Price was nonplused for a moment; then he evolved a solution. “I’ll sell it, Mink,” he cried, “an’ bring ye the money! An’ don’t ye furgit old Tobias Winkeye,” he added beguilingly.

“Who’s old Tobias Winkeye?” asked the miller tartly.

Price laughed, sticking his hands in the pockets of his jeans trousers, and looked around, winking at the others with a jocosity enfeebled somewhat by his light sparse lashes. “Jes’ a man ez hev got a job fur Mink,” he said, enigmatically.

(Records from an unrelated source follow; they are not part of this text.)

(* ===== verification/Threads.v ===== *)
(** Threads over shared state.

    A thread is a program of atomic sections: what it does under one acquisition of
    a lock, or one access to an atomic.  A section may have to wait.  A program can
    start a thread and can run a long operation that is not atomic: it takes effect
    at its end, and other threads go on meanwhile.  Programs compose as a monad and
    are executable on their own; the step relation interleaves any number of them
    and lets new ones arrive. *)
From stdpp Require Import relations.
From S2P Require Import Prelude.

Section programs.
(** The shared state, the threads that can be started, the long operations and
    their results. *)
Context {S W Q R : Type}.

Inductive Prog (A : Type) : Type :=
| Ret (a : A)
| Act {B : Type} (enabled : S -> bool) (section : S -> B * S) (k : B -> Prog A)
| Execute (q : Q) (k : R -> Prog A)
| Spawn (w : W) (k : Prog A)
| Crash.
Arguments Ret {A} a.
Arguments Act {A B} enabled section k.
Arguments Execute {A} q k.
Arguments Spawn {A} w k.
Arguments Crash {A}.

Fixpoint prog_bind {A B} (k : A -> Prog B) (p : Prog A) : Prog B :=
  match p with
  | Ret a => k a
  | Act en f c => Act en f (fun b => prog_bind k (c b))
  | Execute q c => Execute q (fun r => prog_bind k (c r))
  | Spawn w c => Spawn w (prog_bind k c)
  | Crash => Crash
  end.

#[global] Instance Prog_ret : MRet Prog := @Ret.
#[global] Instance Prog_bind : MBind Prog := @prog_bind.

(** A section that never waits, and one that changes the state only. *)
Definition always (s : S) : bool := true.
Definition act {B} (enabled : S -> bool) (f : S -> B * S) : Prog B := Act enabled f Ret.
Definition read {B} (enabled : S -> bool) (f : S -> B) : Prog B := act enabled (fun s => (f s, s)).
Definition write (enabled : S -> bool) (f : S -> S) : Prog unit := act enabled (fun s => (tt, f s)).

(** A program with the machine to itself: its result, the state and the threads it
    started; [None] if it waits, crashes or runs a long operation. *)
Fixpoint run_alone {A} (p : Prog A) (s : S) : option (A * S * list W) :=
  match p with
  | Ret a => Some (a, s, [])
  | Act en f k => if en s then let '(b, s') := f s in run_alone (k b) s' else None
  | Execute _ _ => None
  | Spawn w k => match run_alone k s with Some (a, s', ws) => Some (a, s', w :: ws) | None => None end
  | Crash => None
  end.

(** What a program returns, whatever the other threads do between its sections, as long as
    none of its sections meets a state that is [excluded]. *)
Fixpoint ensures {A} (excluded : S -> Prop) (p : Prog A) (post : A -> Prop) : Prop :=
  match p with
  | Ret a => post a
  | Act en f k => forall s, en s = true -> ~ excluded s -> ensures excluded (k (fst (f s))) post
  | Execute _ k => forall r, ensures excluded (k r) post
  | Spawn _ k => ensures excluded k post
  | Crash => True
  end.

Lemma ensures_any {A} excluded (p : Prog A) : ensures excluded p (fun _ => True).
Proof. induction p; cbn; auto. Qed.

Lemma ensures_bind {A B} excluded (p : Prog A) (k : A -> Prog B) (mid : A -> Prop) post :
  ensures excluded p mid -> (forall a, mid a -> ensures excluded (k a) post) ->
  ensures excluded (prog_bind k p) post.
Proof.
  intros Hp Hk. induction p as [a|C en f c IH|q c IH|w c IH|]; cbn in *; auto.
Qed.

Lemma ensures_read {A B} excluded en (f : S -> B) (k : B -> Prog A) post :
  (forall s, ~ excluded s -> ensures excluded (k (f s)) post) ->
  ensures excluded (prog_bind k (read en f)) post.
Proof. intros Hk s _ Hs. by apply Hk. Qed.

(** ** Interleaving *)

Context (executes : Q -> S -> R -> S -> Prop) (body : W -> Prog unit) (arrives : Prog unit -> Prop)
  (spawn_may_fail : bool).

Inductive step : S * list (Prog unit) -> S * list (Prog unit) -> Prop :=
| step_act s before B (en : S -> bool) (f : S -> B * S) k after :
    en s = true ->
    step (s, before ++ Act en f k :: after) (snd (f s), before ++ k (fst (f s)) :: after)
| step_execute s s' before q k r after :
    executes q s r s' ->
    step (s, before ++ Execute q k :: after) (s', before ++ k r :: after)
| step_spawn s before w k after :
    step (s, before ++ Spawn w k :: after) (s, before ++ k :: after ++ [body w])
| step_spawn_fails s before w k after :
    spawn_may_fail = true ->
    step (s, before ++ Spawn w k :: after) (s, before ++ k :: after)
| step_arrives s ts p : arrives p -> step (s, ts) (s, ts ++ [p]).

(** A program that runs alone takes the machine there step by step, the threads it
    starts coming after the others. *)
Lemma run_alone_steps {A} (p : Prog A) (k : A -> Prog unit) s a s' ws before after :
  run_alone p s = Some (a, s', ws) ->
  rtc step (s, before ++ prog_bind k p :: after)
           (s', before ++ k a :: after ++ map body ws).
Proof.
  revert s s' ws after. induction p as [a0|B en f c IH|q c IH|w c IH|]; intros s s' ws after; cbn [run_alone prog_bind].
  - intros [= <- <- <-]. cbn [map]. by rewrite app_nil_r.
  - destruct (en s) eqn:E; [|done]. destruct (f s) as [b s1] eqn:Ef. intros Hr.
    eapply rtc_l; [by apply step_act|]. rewrite Ef. cbn [fst snd]. by apply IH.
  - done.
  - destruct (run_alone c s) as [[[a1 s1] ws1]|] eqn:E; [|done]. intros [= <- <- <-].
    eapply rtc_l; [apply step_spawn|]. specialize (IH s s1 ws1 (after ++ [body w]) E).
    rewrite <- app_assoc in IH. exact IH.
  - done.
Qed.

(** The same when no thread can be started. *)
Lemma run_alone_steps_fail {A} (p : Prog A) (k : A -> Prog unit) s a s' ws before after :
  spawn_may_fail = true -> run_alone p s = Some (a, s', ws) ->
  rtc step (s, before ++ prog_bind k p :: after) (s', before ++ k a :: after).
Proof.
  intros Hmay. revert s s' ws. induction p as [a0|B en f c IH|q c IH|w c IH|]; intros s s' ws;
    cbn [run_alone prog_bind].
  - by intros [= <- <- <-].
  - destruct (en s) eqn:E; [|done]. destruct (f s) as [b s1] eqn:Ef. intros Hr.
    eapply rtc_l; [by apply step_act|]. rewrite Ef. cbn [fst snd]. by eapply IH.
  - done.
  - destruct (run_alone c s) as [[[a1 s1] ws1]|] eqn:E; [|done]. intros [= <- <- <-].
    eapply rtc_l; [by apply step_spawn_fails|]. by eapply IH.
  - done.
Qed.
End programs.
Arguments Prog S W Q R A : clear implicits.
Arguments Ret {S W Q R A} a.
Arguments Act {S W Q R A B} enabled section k.
Arguments Execute {S W Q R A} q k.
Arguments Spawn {S W Q R A} w k.
Arguments Crash {S W Q R A}.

The old miller, baffled, and apprehending the mockery, laughed loud and aggressively, his white beard shaking, his bushy eyebrows overhanging his twinkling eyes.

“Hedn’t ye better bust the mill down, Mink?” he said floutingly.

“I will,—see ef I don’t!” Mink retorted, as he wheeled his mare.

Only idle wrath, an idle threat, void of even the vaguest intention. They all knew that at the time. But the significance of the scene was altered in the light of after events.

Mink’s fate had mounted with him, and the mare carried double as he rode out of Piomingo Cove.